Given that the FCC resisted efforts to investigate, I wouldn’t be surprised if the FCC was complit in the fake messages (so they could claim they were in line with public opinion)


After working as a government contracting for many years I'd lean more towards gross incompetency than anything complicit. All the people in charge of critical tech in the DoD that I dealt with here placed their through nepotism and had no clue what they were doing.

Granted I'm not saying anything of this is good I just think it's far more likely that they're all idiots over there.


Given that the emails were like one of many necessary factors[0] for the election result, and the FCC's actions are a direct result of that election, it appears that the latter is a strict subset of the former.

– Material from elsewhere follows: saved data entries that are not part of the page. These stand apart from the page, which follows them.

(** * QuerySenseAI: the NL-to-SQL agent of [agent.py], embedded and verified

    The development follows the source file top-down:

    - [Text]      Python [str] values restricted to ASCII, with the
                  character classes of the [re] module;
    - [Regex]     a backtracking matcher with the priority order of
                  Python's [re] ([search], [sub], groups, lazy and greedy
                  repetition, [\b], [$], look-ahead);
    - [Agent]     the methods of [QueryAgent], one definition per method,
                  with the completion capability, the database and the
                  Python runtime library passed as an explicit environment.

    After the three modules come the predicates the statements are written
    with, the lemmas on the matcher and on each rewrite, and the theorems
    on [_clean_llm_response], [_fix_product_column_in_sql],
    [_generate_summary_query], [try_execute_sql], [_detect_smalltalk] and
    [ask], each with an instance at a concrete request.  The models of
    [_get_db_schema], of the sample block of [_generate_insights], of the
    export thread and of [chat] and [export_status] of [app.py] stand with
    those predicates, before the lemmas that use them.

    Text is modelled as [list ascii]; characters above 127 are carried
    through unchanged and belong to no character class.  Python's case
    mappings, character classes and lengths look at whole Unicode
    characters, so the embedding is that of the code on ASCII text, and the
    statements that depend on case, on white space, on word characters or
    on the length of a text carry the hypothesis [ascii_text].  A thread that
    [ask] starts is recorded in the process state and not run: the state
    after [ask] is the state at the moment [ask] returns, before the
    export thread has written to the registry. *)

From Stdlib Require Import Ascii String List Bool Arith Lia ZArith NArith.
From Stdlib Require Import DecimalString.
Import ListNotations.

Set Implicit Arguments.
Set Warnings "-register-all".


(* ================================================================== *)
(** ** Text *)
(* ================================================================== *)

Module Text.

Definition text := list ascii.

(** A string literal of the source as text. *)
Definition txt (s : string) : text := list_ascii_of_string s.

Definition code (c : ascii) : N := N_of_ascii c.

Definition in_range (lo hi : N) (c : ascii) : bool :=
  (N.leb lo (code c) && N.leb (code c) hi)%bool.

Definition is_upper (c : ascii) : bool := in_range 65 90 c.
Definition is_lower (c : ascii) : bool := in_range 97 122 c.
Definition is_digit (c : ascii) : bool := in_range 48 57 c.

(** [\w] on ASCII text: letters, digits and the underscore. *)
Definition is_word (c : ascii) : bool :=
  is_upper c || is_lower c || is_digit c || Ascii.eqb c "_".

(** [\s] and [str.isspace] on ASCII text: TAB, LF, VT, FF, CR, the four
    separators 0x1c..0x1f and the space. *)
Definition is_space (c : ascii) : bool :=
  in_range 9 13 c || in_range 28 32 c.

Definition any_char (_ : ascii) : bool := true.

(** [str.lower] and [str.upper], one character at a time, on ASCII text:
    a character above 127 is left as it is. *)
Definition lower (c : ascii) : ascii :=
  if is_upper c then ascii_of_N (code c + 32) else c.

Definition upper (c : ascii) : ascii :=
  if is_lower c then ascii_of_N (code c - 32) else c.

Definition str_lower (s : text) : text := map lower s.
Definition str_upper (s : text) : text := map upper s.

(** [s.replace(' ', '')]. *)
Definition remove_spaces (s : text) : text :=
  filter (fun c => negb (Ascii.eqb c " ")) s.

(** [s.strip()]: white space removed at both ends. *)
Fixpoint lstrip (s : text) : text :=
  match s with
  | c :: s' => if is_space c then lstrip s' else s
  | [] => []
  end.

Definition rstrip (s : text) : text := rev (lstrip (rev s)).

Definition strip (s : text) : text := rstrip (lstrip s).

(** Equality of texts, [s == t]. *)
Fixpoint text_eqb (s t : text) : bool :=
  match s, t with
  | [], [] => true
  | a :: s', b :: t' => Ascii.eqb a b && text_eqb s' t'
  | _, _ => false
  end.

(** [t.startswith(p)], with the characters compared by [eq]. *)
Fixpoint starts_with (eq : ascii -> ascii -> bool) (p t : text) : bool :=
  match p, t with
  | [], _ => true
  | a :: p', b :: t' => eq a b && starts_with eq p' t'
  | _ :: _, [] => false
  end.

Definition eq_cs (a b : ascii) : bool := Ascii.eqb a b.
Definition eq_ci (a b : ascii) : bool := Ascii.eqb (lower a) (lower b).

(** [needle in hay], the substring test of Python. *)
Fixpoint contains (eq : ascii -> ascii -> bool) (needle hay : text) : bool :=
  starts_with eq needle hay ||
  match hay with
  | _ :: hay' => contains eq needle hay'
  | [] => false
  end.

(** Text whose characters are all in the ASCII range, where the character
    classes and the case mappings above are those of Python. *)
Definition ascii_text (s : text) : bool :=
  forallb (fun c => N.ltb (code c) 128) s.

(** [s.endswith(c)] for a single character. *)
Definition ends_with_char (c : ascii) (s : text) : bool :=
  match rev s with
  | x :: _ => Ascii.eqb x c
  | [] => false
  end.

End Text.

Import Text.

(* ================================================================== *)
(** ** Regular expressions with the matching order of Python's [re] *)
(* ================================================================== *)

Module Regex.

(** The constructs the patterns of [agent.py] use.  Repetition is over a
    character class, which is all those patterns repeat, apart from the
    optional groups, which are [Opt]. *)
Inductive re : Type :=
| Chr  (p : ascii -> bool)                  (* a character of a class     *)
| Eps                                        (* the empty pattern          *)
| Seq  (a b : re)                            (* ab                         *)
| Alt  (a b : re)                            (* a|b                        *)
| Rep  (greedy : bool) (min : nat) (p : ascii -> bool)
                                             (* p*, p+, p*?, p+?           *)
| Opt  (a : re)                              (* a?                         *)
| Grp  (n : nat) (a : re)                    (* capturing group number n   *)
| WordB                                      (* \b                         *)
| Dollar                                     (* $ without MULTILINE        *)
| Look (a : re).                             (* (?=a)                      *)

Declare Scope re_scope.
Delimit Scope re_scope with re.
Bind Scope re_scope with re.
Infix ";;" := Seq (at level 61, right associativity) : re_scope.
Infix "<|>" := Alt (at level 62, right associativity) : re_scope.

(** A literal, case-sensitive or under IGNORECASE. *)
Definition chr (c : ascii) : re := Chr (eq_cs c).
Definition chr_ci (c : ascii) : re := Chr (eq_ci c).

Fixpoint lit_with (eq : ascii -> ascii -> bool) (s : text) : re :=
  match s with
  | [] => Eps
  | c :: s' => Seq (Chr (eq c)) (lit_with eq s')
  end.

Definition lit (s : string) : re := lit_with eq_cs (txt s).
Definition lit_ci (s : string) : re := lit_with eq_ci (txt s).

(** A captured group: the number of characters that were left when the
    group started (its start position counted from the end of the subject)
    and the text it matched. *)
Record cap : Type := mkcap { cap_left : nat; cap_text : text }.

(** The matcher's state: the character before the current position, the
    text from the current position on, and the groups set so far. *)
Record mstate : Type := mkst {
  prev : option ascii;
  rest : text;
  caps : list (nat * cap)
}.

It is also important to point out that absolutely nothing illegal was discovered in the hacked emails. Give me 10,000 emails from anybody, and I'll find quotes that people will not like. Yes, maybe HC was too sympathetic to Wall Street in private. So people voted for the other guy, and now banks can continue to add mandatory arbitration to the fine print. The Consumer Financial Services Protection Agency is about to be gutted. That is the agency that fined Wells Fargo and Equifax. The next offenders will probably get off with a stern warning.

But yeah, at least we know HC's chicken recipe.

[0]: The email hack, the social media campaign, the FBI's back-and-forth on its investigations, and, yes, people's antipathy against HC were probably all needed for the result, considering the extremely slim margins and the popular vote/electoral college split.


> Just like the election

Please don't instigate a flame war.


If you’re referring to my comment (which is now flagged, for no reason other than it being less than sympathetic to HC’s argument that the Russians ruined the election for her - you have to love HN), I wasn’t flaming anyone. I simply pointed out that IMO this FCC incident is much more serious than what happened in the election. Leaked but real emails about unethical/illegal conduct did nothing more than make the voters better informed about actual facts, while this incident intentionally presented false data to the voters at the FCC, who may rely on it in their decision making. The latter is infinitely worse IMO. One involves better informing the voters, the other involves lying to them.


Voters were made "better informed" by Roger Stone's ratf*king and the Comey letter? No they weren't.


They are not individuals, but bots by companies. You just have to look at the bots that write pro-comments on HN, Reddit, etc. Think about, who has advantage from it?